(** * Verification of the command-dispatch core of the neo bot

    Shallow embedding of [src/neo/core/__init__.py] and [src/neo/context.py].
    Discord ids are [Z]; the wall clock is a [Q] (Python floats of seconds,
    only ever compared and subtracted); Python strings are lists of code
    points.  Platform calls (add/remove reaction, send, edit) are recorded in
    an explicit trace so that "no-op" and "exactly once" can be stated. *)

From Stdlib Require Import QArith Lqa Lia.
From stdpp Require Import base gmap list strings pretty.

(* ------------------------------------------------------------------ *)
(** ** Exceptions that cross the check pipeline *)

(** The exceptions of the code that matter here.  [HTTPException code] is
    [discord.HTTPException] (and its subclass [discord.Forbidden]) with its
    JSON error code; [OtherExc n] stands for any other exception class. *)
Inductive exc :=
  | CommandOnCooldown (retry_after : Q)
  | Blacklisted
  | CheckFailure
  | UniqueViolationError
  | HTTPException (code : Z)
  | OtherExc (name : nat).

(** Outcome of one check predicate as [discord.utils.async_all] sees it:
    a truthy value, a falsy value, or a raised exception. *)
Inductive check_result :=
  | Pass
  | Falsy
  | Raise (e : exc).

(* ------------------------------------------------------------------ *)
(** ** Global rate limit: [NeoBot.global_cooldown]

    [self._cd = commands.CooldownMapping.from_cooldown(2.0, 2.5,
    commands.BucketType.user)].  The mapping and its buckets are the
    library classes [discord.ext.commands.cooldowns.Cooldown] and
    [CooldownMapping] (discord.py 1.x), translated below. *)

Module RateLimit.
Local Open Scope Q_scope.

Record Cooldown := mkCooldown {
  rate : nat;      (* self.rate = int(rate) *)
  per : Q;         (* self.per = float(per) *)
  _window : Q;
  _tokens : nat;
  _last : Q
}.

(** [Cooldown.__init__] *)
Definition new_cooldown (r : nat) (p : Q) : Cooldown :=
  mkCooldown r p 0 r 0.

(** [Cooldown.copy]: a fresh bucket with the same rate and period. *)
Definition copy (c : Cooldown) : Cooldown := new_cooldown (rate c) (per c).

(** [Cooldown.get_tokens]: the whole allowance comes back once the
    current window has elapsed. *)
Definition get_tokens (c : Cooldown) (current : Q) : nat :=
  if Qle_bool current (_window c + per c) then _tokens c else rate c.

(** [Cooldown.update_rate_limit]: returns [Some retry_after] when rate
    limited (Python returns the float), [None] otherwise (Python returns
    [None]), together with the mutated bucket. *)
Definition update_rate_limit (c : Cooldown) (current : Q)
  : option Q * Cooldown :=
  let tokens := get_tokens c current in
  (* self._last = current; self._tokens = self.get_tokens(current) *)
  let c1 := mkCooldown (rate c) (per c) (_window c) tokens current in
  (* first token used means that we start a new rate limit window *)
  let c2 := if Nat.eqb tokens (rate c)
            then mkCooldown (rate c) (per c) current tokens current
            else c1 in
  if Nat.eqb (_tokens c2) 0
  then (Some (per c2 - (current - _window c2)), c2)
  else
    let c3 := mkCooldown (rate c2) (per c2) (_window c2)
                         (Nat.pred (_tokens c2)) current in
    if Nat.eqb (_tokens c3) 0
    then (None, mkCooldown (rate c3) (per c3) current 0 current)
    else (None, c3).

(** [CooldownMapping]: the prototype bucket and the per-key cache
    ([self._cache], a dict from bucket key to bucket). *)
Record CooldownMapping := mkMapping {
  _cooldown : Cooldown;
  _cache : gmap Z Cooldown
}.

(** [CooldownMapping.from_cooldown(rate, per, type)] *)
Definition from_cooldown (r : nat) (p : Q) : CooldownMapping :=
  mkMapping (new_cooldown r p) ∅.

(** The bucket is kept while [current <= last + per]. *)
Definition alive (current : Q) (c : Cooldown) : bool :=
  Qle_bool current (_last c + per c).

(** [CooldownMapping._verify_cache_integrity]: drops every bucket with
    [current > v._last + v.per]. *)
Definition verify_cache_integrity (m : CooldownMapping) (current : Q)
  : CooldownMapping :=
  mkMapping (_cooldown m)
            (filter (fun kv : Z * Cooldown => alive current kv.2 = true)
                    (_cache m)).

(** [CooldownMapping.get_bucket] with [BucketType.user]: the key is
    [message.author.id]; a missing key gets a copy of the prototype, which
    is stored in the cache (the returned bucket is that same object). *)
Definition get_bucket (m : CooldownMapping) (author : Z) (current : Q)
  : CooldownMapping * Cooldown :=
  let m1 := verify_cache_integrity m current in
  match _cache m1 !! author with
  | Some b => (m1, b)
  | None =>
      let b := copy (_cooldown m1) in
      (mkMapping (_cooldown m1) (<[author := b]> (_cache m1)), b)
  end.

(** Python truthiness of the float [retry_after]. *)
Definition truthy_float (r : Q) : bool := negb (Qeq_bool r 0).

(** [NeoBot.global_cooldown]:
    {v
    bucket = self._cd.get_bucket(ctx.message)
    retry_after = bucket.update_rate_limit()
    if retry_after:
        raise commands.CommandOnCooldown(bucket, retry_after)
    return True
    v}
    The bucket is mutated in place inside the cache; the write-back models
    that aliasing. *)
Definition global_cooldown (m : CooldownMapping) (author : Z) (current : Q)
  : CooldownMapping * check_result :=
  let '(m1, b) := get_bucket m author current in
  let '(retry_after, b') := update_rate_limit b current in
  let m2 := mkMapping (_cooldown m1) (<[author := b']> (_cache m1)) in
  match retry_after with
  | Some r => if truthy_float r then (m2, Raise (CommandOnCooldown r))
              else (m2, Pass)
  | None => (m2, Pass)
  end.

WORK TO BE COMPLETED:
When the entries above are retyped, each line must stay exactly as it is.

RESULT OF THIS TASK:
(** * Verification of the command-dispatch core of the neo bot

    Shallow embedding of [src/neo/core/__init__.py] and [src/neo/context.py].
    Discord ids are [Z]; the wall clock is a [Q] (Python floats of seconds,
    only ever compared and subtracted); Python strings are lists of code
    points.  Platform calls (add/remove reaction, send, edit) are recorded in
    an explicit trace so that "no-op" and "exactly once" can be stated. *)

From Stdlib Require Import QArith Lqa Lia.
From stdpp Require Import base gmap list strings pretty.

(* ------------------------------------------------------------------ *)
(** ** Exceptions that cross the check pipeline *)

(** The exceptions of the code that matter here.  [HTTPException code] is
    [discord.HTTPException] (and its subclass [discord.Forbidden]) with its
    JSON error code; [OtherExc n] stands for any other exception class. *)
Inductive exc :=
  | CommandOnCooldown (retry_after : Q)
  | Blacklisted
  | CheckFailure
  | UniqueViolationError
  | HTTPException (code : Z)
  | OtherExc (name : nat).

(** Outcome of one check predicate as [discord.utils.async_all] sees it:
    a truthy value, a falsy value, or a raised exception. *)
Inductive check_result :=
  | Pass
  | Falsy
  | Raise (e : exc).

(* ------------------------------------------------------------------ *)
(** ** Global rate limit: [NeoBot.global_cooldown]

    [self._cd = commands.CooldownMapping.from_cooldown(2.0, 2.5,
    commands.BucketType.user)].  The mapping and its buckets are the
    library classes [discord.ext.commands.cooldowns.Cooldown] and
    [CooldownMapping] (discord.py 1.x), translated below. *)

Module RateLimit.
Local Open Scope Q_scope.

Record Cooldown := mkCooldown {
  rate : nat;      (* self.rate = int(rate) *)
  per : Q;         (* self.per = float(per) *)
  _window : Q;
  _tokens : nat;
  _last : Q
}.

(** [Cooldown.__init__] *)
Definition new_cooldown (r : nat) (p : Q) : Cooldown :=
  mkCooldown r p 0 r 0.

(** [Cooldown.copy]: a fresh bucket with the same rate and period. *)
Definition copy (c : Cooldown) : Cooldown := new_cooldown (rate c) (per c).

(** [Cooldown.get_tokens]: the whole allowance comes back once the
    current window has elapsed. *)
Definition get_tokens (c : Cooldown) (current : Q) : nat :=
  if Qle_bool current (_window c + per c) then _tokens c else rate c.

(** [Cooldown.update_rate_limit]: returns [Some retry_after] when rate
    limited (Python returns the float), [None] otherwise (Python returns
    [None]), together with the mutated bucket. *)
Definition update_rate_limit (c : Cooldown) (current : Q)
  : option Q * Cooldown :=
  let tokens := get_tokens c current in
  (* self._last = current; self._tokens = self.get_tokens(current) *)
  let c1 := mkCooldown (rate c) (per c) (_window c) tokens current in
  (* first token used means that we start a new rate limit window *)
  let c2 := if Nat.eqb tokens (rate c)
            then mkCooldown (rate c) (per c) current tokens current
            else c1 in
  if Nat.eqb (_tokens c2) 0
  then (Some (per c2 - (current - _window c2)), c2)
  else
    let c3 := mkCooldown (rate c2) (per c2) (_window c2)
                         (Nat.pred (_tokens c2)) current in
    if Nat.eqb (_tokens c3) 0
    then (None, mkCooldown (rate c3) (per c3) current 0 current)
    else (None, c3).

(** [CooldownMapping]: the prototype bucket and the per-key cache
    ([self._cache], a dict from bucket key to bucket). *)
Record CooldownMapping := mkMapping {
  _cooldown : Cooldown;
  _cache : gmap Z Cooldown
}.

(** [CooldownMapping.from_cooldown(rate, per, type)] *)
Definition from_cooldown (r : nat) (p : Q) : CooldownMapping :=
  mkMapping (new_cooldown r p) ∅.

(** The bucket is kept while [current <= last + per]. *)
Definition alive (current : Q) (c : Cooldown) : bool :=
  Qle_bool current (_last c + per c).

(** [CooldownMapping._verify_cache_integrity]: drops every bucket with
    [current > v._last + v.per]. *)
Definition verify_cache_integrity (m : CooldownMapping) (current : Q)
  : CooldownMapping :=
  mkMapping (_cooldown m)
            (filter (fun kv : Z * Cooldown => alive current kv.2 = true)
                    (_cache m)).

(** [CooldownMapping.get_bucket] with [BucketType.user]: the key is
    [message.author.id]; a missing key gets a copy of the prototype, which
    is stored in the cache (the returned bucket is that same object). *)
Definition get_bucket (m : CooldownMapping) (author : Z) (current : Q)
  : CooldownMapping * Cooldown :=
  let m1 := verify_cache_integrity m current in
  match _cache m1 !! author with
  | Some b => (m1, b)
  | None =>
      let b := copy (_cooldown m1) in
      (mkMapping (_cooldown m1) (<[author := b]> (_cache m1)), b)
  end.

(** Python truthiness of the float [retry_after]. *)
Definition truthy_float (r : Q) : bool := negb (Qeq_bool r 0).

(** [NeoBot.global_cooldown]:
    {v
    bucket = self._cd.get_bucket(ctx.message)
    retry_after = bucket.update_rate_limit()
    if retry_after:
        raise commands.CommandOnCooldown(bucket, retry_after)
    return True
    v}
    The bucket is mutated in place inside the cache; the write-back models
    that aliasing. *)
Definition global_cooldown (m : CooldownMapping) (author : Z) (current : Q)
  : CooldownMapping * check_result :=
  let '(m1, b) := get_bucket m author current in
  let '(retry_after, b') := update_rate_limit b current in
  let m2 := mkMapping (_cooldown m1) (<[author := b']> (_cache m1)) in
  match retry_after with
  | Some r => if truthy_float r then (m2, Raise (CommandOnCooldown r))
              else (m2, Pass)
  | None => (m2, Pass)
  end.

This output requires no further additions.